- TASK PROMPT:
Pull out every line below containing the word "match".

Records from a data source

= Beginning of Section =

(* ===== verification/CrcCheck.v ===== *)
(** The CRC functions and the check of a block, as the rest of the physical layer
    uses them: the remainder for every one of the eight CRCs, the agreement of
    the three ways to compute it, what [check_crc] accepts, and the error bursts
    it detects. *)

From stdpp Require Import base tactics list numbers.
From Stdlib Require Import ZArith Lia.
From S2P Require Import Prelude Gf2 CrcSimd Crc CrcSpec CrcSimdSpec.

Definition crc_of (intel : bool) (T : crc_tables) (k : crc_kind) : list Z -> Z -> outcome Z :=
  match k with
  | K24a => crc24a intel T | K24b => crc24b intel T | K24c => crc24c T | K16 => crc16 T
  | K12 => crc12 T | K11 => crc11 T | K8 => crc8 T | K6 => crc6 T
  end.

(** the CRCs with a vector version *)
Definition has_simd (k : crc_kind) : bool := match k with K24a | K24b => true | _ => false end.

(** the buffer holds [n] bits, and what the vector version loads beyond them *)
Record holds (intel : bool) (k : crc_kind) (bs : list Z) (n : Z) : Prop := {
  ho_bytes : Forall byte_ok bs;
  ho_len : 0 <= n <= 8 * zlen bs;
  ho_int : n < 2 ^ 31;
  ho_simd : intel = true -> has_simd k = true -> n mod 8 = 0 -> 0 < n -> readable (n / 8) <= zlen bs
}.

Lemma simd_crc_ok k ctx bs o :
  ctx_ok (poly_of k) ctx -> Forall byte_ok bs -> 0 <= o -> 8 * o < 2 ^ 31 -> (0 < o -> readable o <= zlen bs) ->
  returns (crc32_calc_pclmulqdq swap128 bs (u32 o) 0 ctx) (is_crc (poly_of k) (msg bs (8 * o))).
Proof.
  intros Hctx Hb Ho Hi Hr. rewrite u32_small, msg_bytes by lia. destruct (Z.eq_dec o 0) as [->|].
  - apply returns_Ret. apply is_crc_0.
  - apply pclmulqdq_ok; [apply poly_range|done|done|lia|lia|apply Hr; lia].
Qed.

= End of Section =

- RESPONSE:
  match k with
Definition has_simd (k : crc_kind) : bool := match k with K24a | K24b => true | _ => false end.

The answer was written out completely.